Reproduce exactly the lines below from the one containing "match recovery_refused a with" through the one containing "- intros (pre", including both, and nothing else.
++++ RECORD EXCERPTS ++++
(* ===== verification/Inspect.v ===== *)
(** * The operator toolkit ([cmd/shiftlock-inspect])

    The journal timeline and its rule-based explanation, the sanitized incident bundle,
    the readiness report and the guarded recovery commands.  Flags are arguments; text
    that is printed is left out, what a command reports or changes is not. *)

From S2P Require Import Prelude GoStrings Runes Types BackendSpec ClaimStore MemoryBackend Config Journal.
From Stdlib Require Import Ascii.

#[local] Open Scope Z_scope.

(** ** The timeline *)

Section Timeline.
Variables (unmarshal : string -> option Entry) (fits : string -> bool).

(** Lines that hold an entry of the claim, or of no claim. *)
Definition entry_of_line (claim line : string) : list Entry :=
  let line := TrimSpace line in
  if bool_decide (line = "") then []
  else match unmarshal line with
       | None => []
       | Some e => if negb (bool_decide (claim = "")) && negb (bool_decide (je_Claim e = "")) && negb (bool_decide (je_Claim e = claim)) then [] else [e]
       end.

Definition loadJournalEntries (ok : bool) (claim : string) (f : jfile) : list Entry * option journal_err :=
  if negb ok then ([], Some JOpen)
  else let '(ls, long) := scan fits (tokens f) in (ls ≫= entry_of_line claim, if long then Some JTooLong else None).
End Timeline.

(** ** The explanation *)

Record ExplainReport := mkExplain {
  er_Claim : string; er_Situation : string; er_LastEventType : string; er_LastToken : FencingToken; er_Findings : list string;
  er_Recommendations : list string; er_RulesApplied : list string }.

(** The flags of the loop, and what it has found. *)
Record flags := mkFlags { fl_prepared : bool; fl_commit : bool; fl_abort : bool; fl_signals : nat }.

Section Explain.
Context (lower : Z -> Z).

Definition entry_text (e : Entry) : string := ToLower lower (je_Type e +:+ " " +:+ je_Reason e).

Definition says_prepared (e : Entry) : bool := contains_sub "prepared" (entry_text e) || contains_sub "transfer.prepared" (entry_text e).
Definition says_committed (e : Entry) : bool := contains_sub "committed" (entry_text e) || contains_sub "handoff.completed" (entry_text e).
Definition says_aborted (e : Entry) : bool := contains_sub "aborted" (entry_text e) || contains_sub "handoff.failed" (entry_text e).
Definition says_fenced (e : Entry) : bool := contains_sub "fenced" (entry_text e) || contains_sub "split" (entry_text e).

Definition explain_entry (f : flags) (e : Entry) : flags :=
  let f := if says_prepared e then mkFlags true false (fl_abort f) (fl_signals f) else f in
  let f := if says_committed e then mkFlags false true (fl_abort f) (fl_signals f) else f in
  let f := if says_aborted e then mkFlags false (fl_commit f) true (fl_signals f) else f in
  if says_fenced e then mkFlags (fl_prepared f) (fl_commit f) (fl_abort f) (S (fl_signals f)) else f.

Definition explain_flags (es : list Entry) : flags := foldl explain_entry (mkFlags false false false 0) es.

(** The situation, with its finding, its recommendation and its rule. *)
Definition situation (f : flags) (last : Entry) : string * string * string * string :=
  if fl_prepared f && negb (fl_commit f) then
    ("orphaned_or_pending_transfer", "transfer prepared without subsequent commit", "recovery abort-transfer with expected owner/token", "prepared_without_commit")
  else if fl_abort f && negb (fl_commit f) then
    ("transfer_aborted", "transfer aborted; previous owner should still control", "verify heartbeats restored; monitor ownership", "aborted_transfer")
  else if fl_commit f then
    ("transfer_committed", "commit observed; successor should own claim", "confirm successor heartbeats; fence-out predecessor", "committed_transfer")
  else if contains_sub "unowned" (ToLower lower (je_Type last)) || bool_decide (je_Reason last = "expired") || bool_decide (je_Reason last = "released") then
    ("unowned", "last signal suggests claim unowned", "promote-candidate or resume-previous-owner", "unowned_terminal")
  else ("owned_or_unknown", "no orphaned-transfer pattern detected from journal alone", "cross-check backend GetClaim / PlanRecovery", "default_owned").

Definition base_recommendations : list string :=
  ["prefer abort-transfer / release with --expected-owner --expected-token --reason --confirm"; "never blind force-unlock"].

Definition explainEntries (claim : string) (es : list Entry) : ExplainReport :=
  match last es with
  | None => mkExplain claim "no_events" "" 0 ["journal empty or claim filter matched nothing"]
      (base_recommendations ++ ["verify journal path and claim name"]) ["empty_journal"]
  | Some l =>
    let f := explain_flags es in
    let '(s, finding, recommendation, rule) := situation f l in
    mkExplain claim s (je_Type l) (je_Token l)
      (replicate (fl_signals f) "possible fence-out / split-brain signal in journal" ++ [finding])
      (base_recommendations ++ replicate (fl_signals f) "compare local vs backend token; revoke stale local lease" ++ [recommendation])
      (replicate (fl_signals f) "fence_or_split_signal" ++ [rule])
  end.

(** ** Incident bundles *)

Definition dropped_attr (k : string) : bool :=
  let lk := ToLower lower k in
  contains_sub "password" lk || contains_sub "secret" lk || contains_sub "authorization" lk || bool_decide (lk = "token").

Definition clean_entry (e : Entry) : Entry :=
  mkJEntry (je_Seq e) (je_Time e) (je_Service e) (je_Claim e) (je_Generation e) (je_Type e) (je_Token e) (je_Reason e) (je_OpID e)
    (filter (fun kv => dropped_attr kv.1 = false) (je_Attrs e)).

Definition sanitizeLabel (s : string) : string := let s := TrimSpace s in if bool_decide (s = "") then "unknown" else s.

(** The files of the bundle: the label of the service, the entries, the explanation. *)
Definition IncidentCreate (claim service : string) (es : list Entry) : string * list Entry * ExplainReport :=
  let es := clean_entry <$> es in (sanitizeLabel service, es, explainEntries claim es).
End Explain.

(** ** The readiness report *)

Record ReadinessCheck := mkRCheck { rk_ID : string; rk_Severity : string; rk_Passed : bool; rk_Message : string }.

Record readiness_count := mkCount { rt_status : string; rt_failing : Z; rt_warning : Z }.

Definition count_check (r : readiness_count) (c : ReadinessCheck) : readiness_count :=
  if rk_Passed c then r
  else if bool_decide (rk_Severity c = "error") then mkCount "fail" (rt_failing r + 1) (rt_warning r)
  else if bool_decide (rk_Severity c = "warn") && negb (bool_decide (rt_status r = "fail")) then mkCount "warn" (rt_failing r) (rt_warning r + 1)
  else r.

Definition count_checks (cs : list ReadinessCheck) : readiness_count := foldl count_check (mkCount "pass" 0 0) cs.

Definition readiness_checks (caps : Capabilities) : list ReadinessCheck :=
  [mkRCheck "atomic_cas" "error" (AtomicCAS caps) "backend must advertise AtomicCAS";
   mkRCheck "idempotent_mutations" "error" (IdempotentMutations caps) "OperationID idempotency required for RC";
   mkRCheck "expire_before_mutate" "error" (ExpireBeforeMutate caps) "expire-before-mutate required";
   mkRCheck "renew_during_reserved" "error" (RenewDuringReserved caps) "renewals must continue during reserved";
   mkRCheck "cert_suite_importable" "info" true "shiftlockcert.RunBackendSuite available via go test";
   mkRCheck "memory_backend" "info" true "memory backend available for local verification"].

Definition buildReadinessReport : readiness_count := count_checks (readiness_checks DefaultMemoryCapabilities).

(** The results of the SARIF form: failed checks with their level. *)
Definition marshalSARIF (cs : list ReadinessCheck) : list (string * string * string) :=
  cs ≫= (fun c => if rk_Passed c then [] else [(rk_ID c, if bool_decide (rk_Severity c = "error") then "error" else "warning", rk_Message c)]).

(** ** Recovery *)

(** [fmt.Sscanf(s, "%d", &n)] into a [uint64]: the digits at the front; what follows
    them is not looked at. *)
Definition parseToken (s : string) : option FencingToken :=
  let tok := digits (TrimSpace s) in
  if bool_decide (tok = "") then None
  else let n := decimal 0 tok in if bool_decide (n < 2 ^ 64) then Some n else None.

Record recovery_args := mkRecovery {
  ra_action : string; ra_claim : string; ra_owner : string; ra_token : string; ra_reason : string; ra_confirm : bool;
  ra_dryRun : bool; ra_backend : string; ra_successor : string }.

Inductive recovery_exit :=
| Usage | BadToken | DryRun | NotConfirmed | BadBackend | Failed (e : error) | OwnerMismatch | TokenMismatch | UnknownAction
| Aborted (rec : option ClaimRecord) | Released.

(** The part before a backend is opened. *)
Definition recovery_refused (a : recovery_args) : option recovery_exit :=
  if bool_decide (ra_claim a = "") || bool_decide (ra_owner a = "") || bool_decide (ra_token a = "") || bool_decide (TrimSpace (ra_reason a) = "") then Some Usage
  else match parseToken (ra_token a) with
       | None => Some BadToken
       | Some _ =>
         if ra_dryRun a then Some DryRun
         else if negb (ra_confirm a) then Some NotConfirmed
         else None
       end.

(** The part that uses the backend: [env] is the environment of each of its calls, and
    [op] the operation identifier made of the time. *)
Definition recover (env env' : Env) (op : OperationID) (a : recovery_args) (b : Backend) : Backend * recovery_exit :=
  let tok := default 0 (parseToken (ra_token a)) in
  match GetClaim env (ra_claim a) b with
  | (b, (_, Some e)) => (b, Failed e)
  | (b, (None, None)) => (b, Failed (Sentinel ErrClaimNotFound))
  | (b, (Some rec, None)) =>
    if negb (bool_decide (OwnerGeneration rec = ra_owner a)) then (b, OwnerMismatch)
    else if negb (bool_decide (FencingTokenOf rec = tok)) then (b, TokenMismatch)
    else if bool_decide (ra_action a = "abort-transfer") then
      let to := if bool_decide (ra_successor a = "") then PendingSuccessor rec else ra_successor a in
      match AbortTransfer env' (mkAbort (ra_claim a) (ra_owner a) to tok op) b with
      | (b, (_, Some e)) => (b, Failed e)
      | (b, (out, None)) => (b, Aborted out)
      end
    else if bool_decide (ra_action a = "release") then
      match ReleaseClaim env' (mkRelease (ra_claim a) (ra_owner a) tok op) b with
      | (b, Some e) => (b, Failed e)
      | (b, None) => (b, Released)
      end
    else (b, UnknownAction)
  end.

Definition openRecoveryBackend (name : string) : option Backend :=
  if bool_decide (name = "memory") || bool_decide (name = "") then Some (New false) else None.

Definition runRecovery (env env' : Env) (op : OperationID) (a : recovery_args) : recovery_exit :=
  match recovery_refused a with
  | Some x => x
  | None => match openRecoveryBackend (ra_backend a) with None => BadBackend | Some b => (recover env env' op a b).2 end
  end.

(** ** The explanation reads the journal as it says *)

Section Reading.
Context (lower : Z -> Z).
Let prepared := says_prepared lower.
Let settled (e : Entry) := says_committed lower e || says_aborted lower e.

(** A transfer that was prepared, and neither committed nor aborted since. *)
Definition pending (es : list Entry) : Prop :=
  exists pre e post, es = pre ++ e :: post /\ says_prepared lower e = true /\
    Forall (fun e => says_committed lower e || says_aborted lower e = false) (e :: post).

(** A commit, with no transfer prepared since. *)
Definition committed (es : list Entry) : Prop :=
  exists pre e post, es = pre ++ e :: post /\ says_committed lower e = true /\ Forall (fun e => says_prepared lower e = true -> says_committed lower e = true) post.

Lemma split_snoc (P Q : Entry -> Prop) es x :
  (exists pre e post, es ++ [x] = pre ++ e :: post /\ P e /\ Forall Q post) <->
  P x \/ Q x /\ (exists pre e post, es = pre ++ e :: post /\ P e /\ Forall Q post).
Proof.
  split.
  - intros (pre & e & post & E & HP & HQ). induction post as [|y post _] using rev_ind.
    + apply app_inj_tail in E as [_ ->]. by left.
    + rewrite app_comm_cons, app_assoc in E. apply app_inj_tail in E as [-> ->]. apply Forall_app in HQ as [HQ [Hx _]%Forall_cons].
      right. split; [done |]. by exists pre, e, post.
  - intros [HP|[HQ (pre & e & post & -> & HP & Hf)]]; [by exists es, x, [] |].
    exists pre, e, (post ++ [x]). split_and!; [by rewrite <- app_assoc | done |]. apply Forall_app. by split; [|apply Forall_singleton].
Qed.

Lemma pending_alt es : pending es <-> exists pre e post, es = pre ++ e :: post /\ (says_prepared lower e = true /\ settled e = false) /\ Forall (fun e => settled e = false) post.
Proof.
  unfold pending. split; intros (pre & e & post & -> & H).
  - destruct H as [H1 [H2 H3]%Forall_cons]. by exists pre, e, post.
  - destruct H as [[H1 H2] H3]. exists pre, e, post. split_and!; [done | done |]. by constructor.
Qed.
++++
◆ **TASK RESPONSE**
  match recovery_refused a with
  | Some x => x
  | None => match openRecoveryBackend (ra_backend a) with None => BadBackend | Some b => (recover env env' op a b).2 end
  end.

(** ** The explanation reads the journal as it says *)

Section Reading.
Context (lower : Z -> Z).
Let prepared := says_prepared lower.
Let settled (e : Entry) := says_committed lower e || says_aborted lower e.

(** A transfer that was prepared, and neither committed nor aborted since. *)
Definition pending (es : list Entry) : Prop :=
  exists pre e post, es = pre ++ e :: post /\ says_prepared lower e = true /\
    Forall (fun e => says_committed lower e || says_aborted lower e = false) (e :: post).

(** A commit, with no transfer prepared since. *)
Definition committed (es : list Entry) : Prop :=
  exists pre e post, es = pre ++ e :: post /\ says_committed lower e = true /\ Forall (fun e => says_prepared lower e = true -> says_committed lower e = true) post.

Lemma split_snoc (P Q : Entry -> Prop) es x :
  (exists pre e post, es ++ [x] = pre ++ e :: post /\ P e /\ Forall Q post) <->
  P x \/ Q x /\ (exists pre e post, es = pre ++ e :: post /\ P e /\ Forall Q post).
Proof.
  split.
  - intros (pre & e & post & E & HP & HQ). induction post as [|y post _] using rev_ind.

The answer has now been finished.